───── Data ─────
(** [String::from_utf8]: the well-formed byte sequences of the Unicode Standard
    (table 3-7). *)
Definition in_range (lo hi : Z) (b : ascii) : bool := ((lo <=? byte_val b) && (byte_val b <=? hi))%Z.
Fixpoint valid_utf8 (s : string) : bool :=
  match s with
  | EmptyString => true
  | String a s1 =>
      if in_range 0 127 a then valid_utf8 s1
      else
        match s1 with
        | EmptyString => false
        | String b s2 =>
            if in_range 194 223 a && is_continuation b then valid_utf8 s2
            else
              match s2 with
              | EmptyString => false
              | String c s3 =>
                  if ((in_range 224 224 a && in_range 160 191 b)
                      || ((in_range 225 236 a || in_range 238 239 a) && is_continuation b)
                      || (in_range 237 237 a && in_range 128 159 b)) && is_continuation c
                  then valid_utf8 s3
                  else
                    match s3 with
                    | EmptyString => false
                    | String d s4 =>
                        ((in_range 240 240 a && in_range 144 191 b)
                         || (in_range 241 243 a && is_continuation b)
                         || (in_range 244 244 a && in_range 128 143 b))
                        && is_continuation c && is_continuation d && valid_utf8 s4
                    end
              end
        end
  end.
Definition from_utf8 (s : string) : option string := if valid_utf8 s then Some s else None.

(** ** Lemmas *)
Lemma chars_cons b s :
  ∃ c cs, chars (String b s) = String b c :: cs ∧ s = c +:+ concat_str cs.
Proof.
  revert b. induction s as [|b' s IH]; intros b.
  { by exists "", []. }
  destruct (IH b') as (c & cs & Hc & ->).
  change (chars (String b (String b' (c +:+ concat_str cs)))) with
    (match chars (String b' (c +:+ concat_str cs)) with
     | (String b'' _ as c0) :: cs0 =>
         if is_continuation b'' then String b c0 :: cs0 else String b "" :: c0 :: cs0
     | cs0 => String b "" :: cs0
     end).
  rewrite Hc. destruct (is_continuation b').
  - by exists (String b' c), cs.
  - by exists "", (String b' c :: cs).
Qed.

(** The characters of a string spell the string. *)
Lemma concat_chars s : concat_str (chars s) = s.
Proof.
  destruct s as [|b s]; [done|].
  destruct (chars_cons b s) as (c & cs & Hc & Hs). rewrite Hc, Hs. reflexivity.
Qed.

Lemma chars_nil s : chars s = [] ↔ s = "".
Proof.
  split; [|by intros ->]. destruct s as [|b s]; [done|].
  destruct (chars_cons b s) as (c & cs & -> & _). done.
Qed.

Lemma chars_nonempty s : Forall (λ c, c ≠ "") (chars s).
Proof.
  induction s as [|b s IH]; [constructor|].
  destruct (chars_cons b s) as (c & cs & Hc & _). simpl in Hc |- *.
  destruct (chars s) as [|[|b' c'] cs']; [by repeat constructor|..].
  - by apply Forall_cons in IH as [? ?].
  - apply Forall_cons in IH as [? ?].
    by destruct (is_continuation b'); repeat constructor.
Qed.

Lemma concat_str_app l k : concat_str (l ++ k) = concat_str l +:+ concat_str k.
Proof.
  induction l as [|c l IH]; simpl; [done|]. by rewrite IH, str_app_assoc.
Qed.
Lemma concat_str_snoc l x : concat_str (l ++ [x]) = concat_str l +:+ x.
Proof. rewrite concat_str_app. cbn. by rewrite str_app_nil_r. Qed.

Lemma truncate_length {E} n s s' :
  truncate (E := E) n s = Ok s' → String.length s' ≤ n.
Proof.
  unfold truncate. case_bool_decide as Hn; [|intros [= <-]; lia].
  destruct (is_char_boundary s n); intros [= <-].
  clear -Hn. revert s Hn. induction n as [|n IH]; intros s; [by destruct s|].
  destruct s as [|b s]; simpl; [lia|]. intros. apply le_n_S, IH. lia.
Qed.

Lemma truncate_not_Err {E} n s (e : E) : truncate n s ≠ Err e.
Proof. unfold truncate. case_bool_decide; [by destruct (is_char_boundary s n)|done]. Qed.

(** ** Character lists that are the characters of a string *)
Fixpoint continuations (s : string) : bool :=
  match s with EmptyString => true | String b s => is_continuation b && continuations s end.

Definition char_shape (c : string) : Prop :=
  match c with EmptyString => False | String _ c' => continuations c' = true end.
Definition leads (c : string) : Prop :=
  match c with EmptyString => False | String b _ => is_continuation b = false end.

(** [char_list l]: every element is one lead byte with its continuation bytes;
    only the first may itself start inside a character. *)
Definition char_list (l : list string) : Prop := Forall char_shape l ∧ Forall leads (tail l).

Lemma chars_char_list s : char_list (chars s).
Proof.
  unfold char_list. induction s as [|b s [Hs Hl]]; [by split; constructor|]. simpl.
  destruct (chars s) as [|[|b' c] cs]; simpl in *.
  - by repeat constructor.
  - by apply Forall_cons in Hs as [[] _].
  - apply Forall_cons in Hs as [Hc Hs]. simpl in Hc.
    destruct (is_continuation b') eqn:Hb; simpl; split; try done.
    + constructor; [simpl; by rewrite Hb|done].
    + by repeat constructor.
    + by constructor.
Qed.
─────
**Task to carry out:** Every entry above needs to be quoted exactly.

**Response:**
(** [String::from_utf8]: the well-formed byte sequences of the Unicode Standard
    (table 3-7). *)
Definition in_range (lo hi : Z) (b : ascii) : bool := ((lo <=? byte_val b) && (byte_val b <=? hi))%Z.
Fixpoint valid_utf8 (s : string) : bool :=
  match s with
  | EmptyString => true
  | String a s1 =>
      if in_range 0 127 a then valid_utf8 s1
      else
        match s1 with
        | EmptyString => false
        | String b s2 =>
            if in_range 194 223 a && is_continuation b then valid_utf8 s2
            else
              match s2 with
              | EmptyString => false
              | String c s3 =>
                  if ((in_range 224 224 a && in_range 160 191 b)
                      || ((in_range 225 236 a || in_range 238 239 a) && is_continuation b)
                      || (in_range 237 237 a && in_range 128 159 b)) && is_continuation c
                  then valid_utf8 s3
                  else
                    match s3 with
                    | EmptyString => false
                    | String d s4 =>
                        ((in_range 240 240 a && in_range 144 191 b)
                         || (in_range 241 243 a && is_continuation b)
                         || (in_range 244 244 a && in_range 128 143 b))
                        && is_continuation c && is_continuation d && valid_utf8 s4
                    end
              end
        end
  end.
Definition from_utf8 (s : string) : option string := if valid_utf8 s then Some s else None.

(** ** Lemmas *)
Lemma chars_cons b s :
  ∃ c cs, chars (String b s) = String b c :: cs ∧ s = c +:+ concat_str cs.
Proof.
  revert b. induction s as [|b' s IH]; intros b.
  { by exists "", []. }
  destruct (IH b') as (c & cs & Hc & ->).
  change (chars (String b (String b' (c +:+ concat_str cs)))) with
    (match chars (String b' (c +:+ concat_str cs)) with
     | (String b'' _ as c0) :: cs0 =>
         if is_continuation b'' then String b c0 :: cs0 else String b "" :: c0 :: cs0
     | cs0 => String b "" :: cs0
     end).
  rewrite Hc. destruct (is_continuation b').
  - by exists (String b' c), cs.
  - by exists "", (String b' c :: cs).
Qed.

(** The characters of a string spell the string. *)
Lemma concat_chars s : concat_str (chars s) = s.
Proof.
  destruct s as [|b s]; [done|].
  destruct (chars_cons b s) as (c & cs & Hc & Hs). rewrite Hc, Hs. reflexivity.
Qed.

Lemma chars_nil s : chars s = [] ↔ s = "".
Proof.
  split; [|by intros ->]. destruct s as [|b s]; [done|].
  destruct (chars_cons b s) as (c & cs & -> & _). done.
Qed.

Lemma chars_nonempty s : Forall (λ c, c ≠ "") (chars s).
Proof.
  induction s as [|b s IH]; [constructor|].
  destruct (chars_cons b s) as (c & cs & Hc & _). simpl in Hc |- *.
  destruct (chars s) as [|[|b' c'] cs']; [by repeat constructor|..].
  - by apply Forall_cons in IH as [? ?].
  - apply Forall_cons in IH as [? ?].
    by destruct (is_continuation b'); repeat constructor.
Qed.

Lemma concat_str_app l k : concat_str (l ++ k) = concat_str l +:+ concat_str k.
Proof.
  induction l as [|c l IH]; simpl; [done|]. by rewrite IH, str_app_assoc.
Qed.
Lemma concat_str_snoc l x : concat_str (l ++ [x]) = concat_str l +:+ x.
Proof. rewrite concat_str_app. cbn. by rewrite str_app_nil_r. Qed.

Lemma truncate_length {E} n s s' :
  truncate (E := E) n s = Ok s' → String.length s' ≤ n.
Proof.
  unfold truncate. case_bool_decide as Hn; [|intros [= <-]; lia].
  destruct (is_char_boundary s n); intros [= <-].
  clear -Hn. revert s Hn. induction n as [|n IH]; intros s; [by destruct s|].
  destruct s as [|b s]; simpl; [lia|]. intros. apply le_n_S, IH. lia.
Qed.

Lemma truncate_not_Err {E} n s (e : E) : truncate n s ≠ Err e.
Proof. unfold truncate. case_bool_decide; [by destruct (is_char_boundary s n)|done]. Qed.

(** ** Character lists that are the characters of a string *)
Fixpoint continuations (s : string) : bool :=
  match s with EmptyString => true | String b s => is_continuation b && continuations s end.

Definition char_shape (c : string) : Prop :=
  match c with EmptyString => False | String _ c' => continuations c' = true end.
Definition leads (c : string) : Prop :=
  match c with EmptyString => False | String b _ => is_continuation b = false end.

(** [char_list l]: every element is one lead byte with its continuation bytes;
    only the first may itself start inside a character. *)
Definition char_list (l : list string) : Prop := Forall char_shape l ∧ Forall leads (tail l).

Lemma chars_char_list s : char_list (chars s).
Proof.
  unfold char_list. induction s as [|b s [Hs Hl]]; [by split; constructor|]. simpl.
  destruct (chars s) as [|[|b' c] cs]; simpl in *.
  - by repeat constructor.
  - by apply Forall_cons in Hs as [[] _].
  - apply Forall_cons in Hs as [Hc Hs]. simpl in Hc.
    destruct (is_continuation b') eqn:Hb; simpl; split; try done.
    + constructor; [simpl; by rewrite Hb|done].
    + by repeat constructor.
    + by constructor.
Qed.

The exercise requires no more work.